**Problem to work on**
Your answer is the lines below, exactly, from the one that contains "p r i b) x) /\" through the one that contains "- change (crc_bits", both included.

Records to process START

(* ===== verification/Crc32.v ===== *)
(** * CRC-32

    [Crc32ParameterSet] (bit reversal, lookup table, update, output order) and
    the [Crc32] object with its one-shot doors, at width 32. *)

From S2P Require Export CrcCommon.

Module Crc32ParameterSet.

Definition ReverseBits (value : Z) : Z :=
  let value := Z.lor (Z.shiftr (Z.land value 0xAAAAAAAA) 1)
                     (ushl 32 (Z.land value 0x55555555) 1) in
  let value := Z.lor (Z.shiftr (Z.land value 0xCCCCCCCC) 2)
                     (ushl 32 (Z.land value 0x33333333) 2) in
  let value := Z.lor (Z.shiftr (Z.land value 0xF0F0F0F0) 4)
                     (ushl 32 (Z.land value 0x0F0F0F0F) 4) in
  Z.lor (Z.lor (Z.lor (ushl 32 (Z.land value 0x000000FF) 24) (ushl 32 (Z.land value 0x0000FF00) 8))
               (Z.shiftr (Z.land value 0x00FF0000) 8))
        (Z.shiftr (Z.land value 0xFF000000) 24).

Definition GenerateLookupTable (polynomial : Z) (reflectInput : bool) : list Z :=
  generate_lookup_table 32 ReverseBits polynomial reflectInput.

Record ParameterSet := mk {
  polynomial_ : Z;
  initialValue_ : Z;
  finalXorValue_ : Z;
  reflectValues_ : bool;
  lookupTable_ : list Z
}.

Definition Create (polynomial initialValue finalXorValue : Z) (reflectValues : bool)
  : ParameterSet :=
  mk polynomial initialValue finalXorValue reflectValues
     (GenerateLookupTable polynomial reflectValues).

Definition getCrc32Property : ParameterSet :=
  Create 0x04C11DB7 0xFFFFFFFF 0xFFFFFFFF true.
Definition getCrc32CProperty : ParameterSet :=
  Create 0x1EDC6F41 0xFFFFFFFF 0xFFFFFFFF true.

Definition Update (ps : ParameterSet) (value : Z) (source : pointer) (length : Z) : res Z :=
  _ <- ValidateSource source length ;;
  bytes <- read_span source length ;;
  update_loop 32 (lookupTable_ ps) (reflectValues_ ps) value bytes.

Definition Finalize (ps : ParameterSet) (value : Z) : Z := Z.lxor value (finalXorValue_ ps).

Definition WriteCrcToSpan (ps : ParameterSet) (crc : Z) (destination : pointer) : res pointer :=
  _ <- ValidateNonNullDestination destination ;;
  if reflectValues_ ps then
    write_span destination
      [u8 crc; u8 (Z.shiftr crc 8); u8 (Z.shiftr crc 16); u8 (Z.shiftr crc 24)]
  else
    write_span destination
      [u8 (Z.shiftr crc 24); u8 (Z.shiftr crc 16); u8 (Z.shiftr crc 8); u8 crc].

(** ** Bit reversal *)

Definition terms_24 : list (Z * Z) :=
  [(0x000000FF, 24); (0x0000FF00, 8); (0x00FF0000, -8); (0xFF000000, -24)].
Definition terms_4 : list (Z * Z) :=
  [(0xF0F0F0F0, -4); (0x0F0F0F0F, 4)].
Definition terms_2 : list (Z * Z) :=
  [(0xCCCCCCCC, -2); (0x33333333, 2)].
Definition terms_1 : list (Z * Z) :=
  [(0xAAAAAAAA, -1); (0x55555555, 1)].

Lemma terms_24_ok : permutes 32 terms_24 (fun i => Z.lxor i 24) = true.
Proof. vm_compute. reflexivity. Qed.
Lemma crc32_terms_4_ok : permutes 32 terms_4 (fun i => Z.lxor i 4) = true.
Proof. vm_compute. reflexivity. Qed.
Lemma crc32_terms_2_ok : permutes 32 terms_2 (fun i => Z.lxor i 2) = true.
Proof. vm_compute. reflexivity. Qed.
Lemma crc32_terms_1_ok : permutes 32 terms_1 (fun i => Z.lxor i 1) = true.
Proof. vm_compute. reflexivity. Qed.

Lemma crc32_ReverseBits_moves value : in_u 32 value ->
  ReverseBits value = moves 32 terms_24 (moves 32 terms_4 (moves 32 terms_2 (moves 32 terms_1 value))).
Proof.
  intros Hv. unfold ReverseBits, terms_24, terms_4, terms_2, terms_1. cbn [moves moved].
  unfold moved. cbn [Z.leb Z.compare Z.opp]. by rewrite !Z.lor_0_r, !Z.lor_assoc.
Qed.

Lemma crc32_xor_range i k : 0 <= i < 32 -> 0 <= k < 32 -> 0 <= Z.lxor i k < 32.
Proof. apply (lxor_in_u 5). lia. Qed.

(** The masks of [ReverseBits] write the value backwards. *)
Lemma crc32_ReverseBits_reverses : reverses 32 ReverseBits.
Proof.
  intros v Hv. split.
  - rewrite crc32_ReverseBits_moves by done. by repeat apply moves_range.
  - intros i Hi. rewrite crc32_ReverseBits_moves by done.
    rewrite (moves_bit _ _ _ _ _ terms_24_ok) by (repeat apply crc32_xor_range; lia).
    rewrite (moves_bit _ _ _ _ _ crc32_terms_4_ok) by (repeat apply crc32_xor_range; lia).
    rewrite (moves_bit _ _ _ _ _ crc32_terms_2_ok) by (repeat apply crc32_xor_range; lia).
    rewrite (moves_bit _ _ _ _ _ crc32_terms_1_ok) by (repeat apply crc32_xor_range; lia).
    f_equal. apply Z.eqb_eq.
    apply (range_check 32 (fun i => Z.lxor (Z.lxor (Z.lxor (Z.lxor i 24) 4) 2) 1 =? 31 - i)); [vm_compute; reflexivity | done].
Qed.

(** ** Parameter sets *)

(** A set as [Create] builds it: 32-bit values and the generated table. *)
Definition created (ps : ParameterSet) : Prop :=
  in_u 32 (polynomial_ ps) /\ in_u 32 (initialValue_ ps) /\ in_u 32 (finalXorValue_ ps) /\
  lookupTable_ ps = GenerateLookupTable (polynomial_ ps) (reflectValues_ ps).

Lemma crc32_Create_created p i x r : in_u 32 p -> in_u 32 i -> in_u 32 x -> created (Create p i x r).
Proof. intros. unfold created. auto. Qed.

(** The bit-serial register of a set after a message. *)
Definition register (ps : ParameterSet) (crc : Z) (message : list Z) : Z :=
  crc_bits 32 ReverseBits (polynomial_ ps) (reflectValues_ ps) crc message.

Lemma crc32_Update_exact ps crc b rest : created ps -> in_u 32 crc -> byte_list b ->
  Update ps crc (Some (b ++ rest)) (zlen b) = Ok (register ps crc b).
Proof.
  intros (Hp & _ & _ & Ht) Hc Hb. unfold Update.
  rewrite ValidateSource_prefix, read_span_prefix. cbn [bind]. rewrite Ht.
  apply update_loop_exact; (lia || done || apply crc32_ReverseBits_reverses).
Qed.

Lemma crc32_register_range ps crc b : created ps -> in_u 32 crc -> byte_list b ->
  in_u 32 (register ps crc b).
Proof.
  intros (Hp & _) Hc Hb. apply crc_bits_range; (lia || done || apply crc32_ReverseBits_reverses).
Qed.

Lemma crc32_register_app ps crc a b :
  register ps crc (a ++ b) = register ps (register ps crc a) b.
Proof. apply crc_bits_app. Qed.

Lemma crc32_Update_empty ps crc p : Update ps crc p 0 = Ok crc.
Proof. reflexivity. Qed.

(** The bytes of a finished value, in the order of the set. *)
Definition ordered (ps : ParameterSet) (crc : Z) : list Z :=
  if reflectValues_ ps then little_endian 4 crc else big_endian 4 crc.

Lemma crc32_WriteCrcToSpan_Some ps crc d :
  WriteCrcToSpan ps crc (Some d) = write_span (Some d) (ordered ps crc).
Proof. unfold WriteCrcToSpan, ordered. by destruct (reflectValues_ ps). Qed.

Lemma crc32_length_ordered ps crc : length (ordered ps crc) = 4%nat.
Proof. unfold ordered. by destruct (reflectValues_ ps). Qed.

End Crc32ParameterSet.

Module Crc32.
Import Crc32ParameterSet.

(** ** The object: [crc_] and the shared parameter set *)

Record Crc32 := mk { crc_ : Z; parameterSet_ : ParameterSet }.

Definition Size : Z := 4.

Definition new : Crc32 :=
  let ps := getCrc32Property in mk (initialValue_ ps) ps.

(** The constructor taking a [shared_ptr], which may be null. *)
Definition new_with (parameterSet : option ParameterSet) : res Crc32 :=
  match parameterSet with
  | None => Throw (ArgumentNullException "parameterSet" "Value cannot be null.")
  | Some ps => Ok (mk (initialValue_ ps) ps)
  end.

Definition Clone (c : Crc32) : Crc32 := mk (crc_ c) (parameterSet_ c).

Definition Append (c : Crc32) (source : pointer) (length : Z) : res Crc32 :=
  r <- Update (parameterSet_ c) (crc_ c) source length ;;
  Ok (mk r (parameterSet_ c)).

Definition Reset (c : Crc32) : Crc32 :=
  mk (initialValue_ (parameterSet_ c)) (parameterSet_ c).

Definition GetCurrentHashCore (c : Crc32) (destination : pointer) : res pointer :=
  WriteCrcToSpan (parameterSet_ c) (Finalize (parameterSet_ c) (crc_ c)) destination.

Definition GetHashAndResetCore (c : Crc32) (destination : pointer) : res (Crc32 * pointer) :=
  d <- WriteCrcToSpan (parameterSet_ c) (Finalize (parameterSet_ c) (crc_ c)) destination ;;
  Ok (mk (initialValue_ (parameterSet_ c)) (parameterSet_ c), d).

Definition GetCurrentHashAsUInt32 (c : Crc32) : Z := Finalize (parameterSet_ c) (crc_ c).

#[global] Instance Crc32_algorithm : HashAlgorithm Crc32 := {
  hashLengthInBytes_ := Size;
  virtual_Append := Append;
  virtual_Reset := Reset;
  virtual_GetCurrentHashCore := GetCurrentHashCore;
  virtual_GetHashAndResetCore := GetHashAndResetCore
}.

(** ** One-shot doors *)

Definition HashToUInt32_with (parameterSet : option ParameterSet) (source : pointer)
    (length : Z) : res Z :=
  match parameterSet with
  | None => Throw (ArgumentNullException "parameterSet" "Value cannot be null.")
  | Some ps =>
      crc <- Update ps (initialValue_ ps) source length ;;
      Ok (Finalize ps crc)
  end.

(** The default set is complemented instead of finalized. *)
Definition HashToUInt32 (source : pointer) (length : Z) : res Z :=
  let ps := getCrc32Property in
  crc <- Update ps (initialValue_ ps) source length ;;
  Ok (unot 32 crc).

(** A null parameter set has already thrown when it is dereferenced. *)
Definition deref (parameterSet : option ParameterSet) : res ParameterSet :=
  match parameterSet with Some ps => Ok ps | None => UB end.

Definition Hash_with (parameterSet : option ParameterSet) (source : pointer) (length : Z)
  : res (list Z) :=
  hash <- HashToUInt32_with parameterSet source length ;;
  ps <- deref parameterSet ;;
  vector_of (WriteCrcToSpan ps hash (Some (new_vector Size))).

Definition Hash (source : pointer) (length : Z) : res (list Z) :=
  Hash_with (Some getCrc32Property) source length.

Definition Hash_to_with (parameterSet : option ParameterSet) (source : pointer) (length : Z)
    (destination : pointer) (destinationLength : Z) : res (Z * pointer) :=
  _ <- ValidateDestination destination destinationLength Size ;;
  hash <- HashToUInt32_with parameterSet source length ;;
  ps <- deref parameterSet ;;
  d <- WriteCrcToSpan ps hash destination ;;
  Ok (Size, d).

Definition Hash_to (source : pointer) (length : Z) (destination : pointer)
    (destinationLength : Z) : res (Z * pointer) :=
  Hash_to_with (Some getCrc32Property) source length destination destinationLength.

Definition TryHash_with (parameterSet : option ParameterSet) (source : pointer) (length : Z)
    (destination : pointer) (destinationLength : Z) : res (bool * Z * pointer) :=
  b <- TryValidateDestination destination destinationLength Size ;;
  if negb b then Ok (false, 0, destination)
  else
    hash <- HashToUInt32_with parameterSet source length ;;
    ps <- deref parameterSet ;;
    d <- WriteCrcToSpan ps hash destination ;;
    Ok (true, Size, d).

Definition TryHash (source : pointer) (length : Z) (destination : pointer)
    (destinationLength : Z) : res (bool * Z * pointer) :=
  TryHash_with (Some getCrc32Property) source length destination destinationLength.

(** ** Contract *)

(** The hash of a message under a set: the finished register, in its order. *)
Definition digest (ps : ParameterSet) (message : list Z) : list Z :=
  ordered ps (Z.lxor (register ps (initialValue_ ps) message) (finalXorValue_ ps)).

Definition refines (c : Crc32) (ps : ParameterSet) (message : list Z) : Prop :=
  byte_list message /\ created ps /\ parameterSet_ c = ps /\
  crc_ c = register ps (initialValue_ ps) message.

Lemma crc32_refines_new_with ps c : created ps -> new_with (Some ps) = Ok c -> refines c ps [].
Proof.
  intros Hps [= <-]. split; [constructor|]. split; [done|]. split; [done|].
  unfold register, crc_bits. by destruct (reflectValues_ ps).
Qed.

#[global] Instance Crc32_contract : HashContract Crc32 ParameterSet refines digest.
Proof.
  split.
  - done.
  - intros s ps m _. unfold digest. by rewrite crc32_length_ordered.
  - intros s ps m b rest (Hm & Hps & Hset & Hc) Hb _ _. cbn. unfold Append.
    assert (Hi : in_u 32 (initialValue_ ps)) by apply Hps.
    rewrite Hset, Hc, crc32_Update_exact by (done || by apply crc32_register_range).
    eexists. split; [reflexivity|]. split; [by apply Forall_app|].
    split; [done|]. split; [done|]. cbn [crc_]. by rewrite crc32_register_app.
  - intros [] ps m p _. reflexivity.
  - intros s p n e He. cbn. unfold Append, Update. by rewrite He.
  - intros s ps m (_ & Hps & <- & _). by apply (crc32_refines_new_with _ _ Hps).
  - intros s ps m d (_ & _ & <- & Hc). cbn [virtual_GetCurrentHashCore Crc32_algorithm].
    unfold GetCurrentHashCore, Finalize.
    by rewrite crc32_WriteCrcToSpan_Some, Hc.
  - intros s ps m d (_ & _ & <- & Hc). cbn [virtual_GetHashAndResetCore Crc32_algorithm].
    unfold GetHashAndResetCore, Finalize.
    by rewrite crc32_WriteCrcToSpan_Some, Hc.
Qed.

(** C28: for every polynomial, initial and final value and both orientations,
    the table-driven update computes the bit-serial CRC of width 32 exactly,
    whatever was absorbed before; the one-shot value is the finished register
    (for the default set, the complement is that final step), and its bytes
    are written least significant first exactly when the set reflects. *)
Theorem Crc32_exact : forall p i x r (m b rest : list Z),
  in_u 32 p -> in_u 32 i -> in_u 32 x -> byte_list m -> byte_list b ->
  let ps := Create p i x r in
  let source := Some (b ++ rest) in
  Update ps (crc_bits 32 ReverseBits p r i m) source (zlen b)
    = Ok (crc_bits 32 ReverseBits p r i (m ++ b)) /\
  HashToUInt32_with (Some ps) source (zlen b)
    = Ok (Z.lxor (crc_bits 32 ReverseBits p r i b) x) /\
  Hash_with (Some ps) source (zlen b)
    = Ok (let h := Z.lxor (crc_bits 32 ReverseBits p r i b) x in
          if r then little_endian 4 h else big_endian 4 h) /\
  HashToUInt32 source (zlen b) = HashToUInt32_with (Some getCrc32Property) source (zlen b).
Proof.
  intros p i x r m b rest Hp Hi Hx Hm Hb ps source.
  assert (Hps : created ps) by (by apply crc32_Create_created).
  assert (Hone : HashToUInt32_with (Some ps) source (zlen b)
                 = Ok (Z.lxor (register ps i b) x)).
  { unfold HashToUInt32_with, source. by rewrite crc32_Update_exact. }
  split; [|split; [exact Hone|split]].
  - change (crc_bits 32 ReverseBits p r i m) with (register ps i m).
    unfold source. rewrite crc32_Update_exact by (done || by apply crc32_register_range).
    by rewrite <- crc32_register_app.
  - unfold Hash_with. rewrite Hone. cbn [bind deref]. rewrite crc32_WriteCrcToSpan_Some.
    apply (vector_of_write (ordered ps _)). by rewrite crc32_length_ordered.
  - unfold HashToUInt32, HashToUInt32_with, source. rewrite crc32_Update_exact.
    + cbn [bind]. f_equal. unfold Finalize. apply (unot_lxor 32); [lia|].
      apply crc32_register_range; [by apply crc32_Create_created | done | done].
    + by apply crc32_Create_created.
    + done.
    + done.
Qed.

(** "123456789", the check value of CRC-32, after "1234" was absorbed. *)
Lemma Crc32_exact_witness :
  Hash_with (Some getCrc32Property) (Some ([49; 50; 51; 52; 53; 54; 55; 56; 57] ++ [0])) 9
    = Ok [0x26; 0x39; 0xF4; 0xCB].
Proof.
  refine (eq_trans (proj1 (proj2 (proj2 (Crc32_exact 0x04C11DB7 0xFFFFFFFF 0xFFFFFFFF true
            [49; 50; 51; 52] [49; 50; 51; 52; 53; 54; 55; 56; 57] [0] _ _ _ _ _)))) _);
    [done | done | done | | | vm_compute; reflexivity];
    unfold byte_list, in_u; repeat constructor; done.
Defined.

End Crc32.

Records to process END

**The completed task**
    = Ok (Z.lxor (crc_bits 32 ReverseBits p r i b) x) /\
  Hash_with (Some ps) source (zlen b)
    = Ok (let h := Z.lxor (crc_bits 32 ReverseBits p r i b) x in
          if r then little_endian 4 h else big_endian 4 h) /\
  HashToUInt32 source (zlen b) = HashToUInt32_with (Some getCrc32Property) source (zlen b).
Proof.
  intros p i x r m b rest Hp Hi Hx Hm Hb ps source.
  assert (Hps : created ps) by (by apply crc32_Create_created).
  assert (Hone : HashToUInt32_with (Some ps) source (zlen b)
                 = Ok (Z.lxor (register ps i b) x)).
  { unfold HashToUInt32_with, source. by rewrite crc32_Update_exact. }
  split; [|split; [exact Hone|split]].
  - change (crc_bits 32 ReverseBits p r i m) with (register ps i m).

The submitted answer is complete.